思わずもう一人の自分と対話(笑)する。妄想たくましいのである。職場から持って帰って直していたコートを羽織って、東京の街へ。上等なコートを着た自分は、まるで別人のような心持ちに。

東京タワーの展望台で知り合ったなかなか素敵な男子。明日も会う約束をしてしまい、再びコートを着てしまう。

彼は自動車技師らしい。ドライブデートののち、「また会いたい」と誘われる。再び東京タワーで、「タワーの階段は何段か」なんて実際に降りてみることに。

くたびれてしまった彼女をおぶってやるよ、と彼がいう。嫌がりながらもおぶってもらいちょっとだけキスをする二人。そのままおぶってもらう、というよりかつがれながら、彼女は家族について、嘘をついてしまう。
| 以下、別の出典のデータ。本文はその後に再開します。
Lemma instance_same_as_its_id_witness :
  filter_by_hierarchy (M:=Pure) "facility" (PInstance (SInt 3)) PNone PNone (PF "id") PNone
  = filter_by_hierarchy "facility" (PScalar (SInt 3)) PNone PNone (PF "id") PNone /\
  filter_by_hierarchy (M:=Pure) "facility" PNone PNone (PInstance (SInt 3)) (PF "id") PNone
  = filter_by_hierarchy "facility" PNone PNone (PScalar (SInt 3)) (PF "id") PNone /\
  filter_by_hierarchy (M:=Pure) "facility" PNone PNone PNone (PInstance (SInt 3)) PNone
  = filter_by_hierarchy "facility" PNone PNone PNone (PScalar (SInt 3)) PNone /\
  filter_by_hierarchy (M:=Pure) "facility" PNone PNone PNone (PF "id") (PInstance (SInt 3))
  = filter_by_hierarchy "facility" PNone PNone PNone (PF "id") (PScalar (SInt 3)).
Proof.
  apply (instance_same_as_its_id (M:=Pure) "facility" (SInt 3)
           PNone PNone PNone (PF "id") PNone).
  reflexivity.
Defined.

(** X4.  The two differ when the [id] is falsy ([0] or the empty string): the
    instance is truthy, so its constraint is attached, while the literal is
    skipped. *)
Theorem instance_with_falsy_id_is_constrained
    (FACILITY : string) (id : Scalar) (self : Self) :
  truthy (PScalar id) = false ->
  filter_by_hierarchy FACILITY PNone PNone (PInstance id) PNone PNone self
  = Ok (Extra (Extra (queryset self) (containment self))
              {| tables := None;
                 where_ := Some ["ancestor_collection.id = " ++ py_str id] |}) /\
  filter_by_hierarchy FACILITY PNone PNone (PScalar id) PNone PNone self
  = Ok (Extra (queryset self) (containment self)).
Proof.
  intro Hid. split.
  - reflexivity.
  - unfold filter_by_hierarchy. rewrite Hid. reflexivity.
Qed.

Lemma instance_with_falsy_id_is_constrained_witness :
  filter_by_hierarchy "facility" PNone PNone (PInstance (SInt 0)) PNone PNone Demo.self
  = Ok (Extra (Extra (All Demo.log_model) (containment Demo.self))
              {| tables := None;
                 where_ := Some ["ancestor_collection.id = 0"] |}) /\
  filter_by_hierarchy "facility" PNone PNone (PScalar (SInt 0)) PNone PNone Demo.self
  = Ok (Extra (All Demo.log_model) (containment Demo.self)).
Proof.
  apply (instance_with_falsy_id_is_constrained "facility" (SInt 0) Demo.self).
  reflexivity.
Defined.

Lemma resolved_reference_nonempty (name : string) (self : Self) (v : Scalar) :
  _as_sql_reference (PF name) self = Ok v -> truthy (PScalar v) = true.
Proof.
  intro Hv.
  cbn [_as_sql_reference] in Hv. rewrite bind_value in Hv.
  destruct (_resolve_f_expression (M:=Pure) name self) as [s|e] eqn:Hs;
    [|discriminate].
  injection Hv as <-.
  rewrite resolve_f_expression_value in Hs. cbn zeta in Hs.
  destruct (resolve_expression (model (queryset self)) name) as [x|e];
    [|discriminate].
  destruct (solve_lookup_type (model (queryset self)) name) as [[[lookups parts] flag]|e];
    [|discriminate].
  destruct (is_exact lookups); [|discriminate].
  destruct (set_last parts (target_attname x)) as [parts'|e] eqn:Hset;
    [|discriminate].
  injection Hs as <-.
  destruct (set_last_shape _ _ _ Hset) as (front & -> & _).
  destruct (db_table (model (queryset self))); destruct front; reflexivity.
Qed.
それは夢のような「だったらよかった」ことだ。

父に会ってくれないか、と彼に言われ、彼女は逃げ出す。

もう会ってはいけない、と思いながらも会わずにいられない。もう着ていく服はない。ショーウインドーにあった一着を着て、彼女は再び東京タワーへ。

そのとき店のブローチを無くしてしまう。同じものを買ってあげよう、と出した彼の財布には大金が。

意を決して翌週、ありのままの姿で東京タワーに行くも、彼の方はスピード違反で止められ、会うことができなかった。

お使い途中、彼女は彼を見かける。そして、彼が社長の息子だということが判明する。身分違いに絶望するも、いつものようにもう一人の自分は現れてくれない。

彼のほうも彼女の素性がわかり、向かってみるも彼女はいなかった。

彼女は東京タワーにいた。一目だけでも会って別れようと思い、彼の会社へ向かう。そこには彼との結婚を狙っている幼馴染がいた…。

 

「わたしたち、ついに御伽噺を信じちゃったわね」

幼馴染も、そして父も、二人の恋を最後許し、閉塔寸前に東京タワーで二人は。

 

「御伽噺みたい」な話だが、それでいいのだ。これはちょっとした御伽噺で、だからこそ人物たちは全員最後には優しくなる。

恋人たちのための祝福の映画は、観ていて楽しい。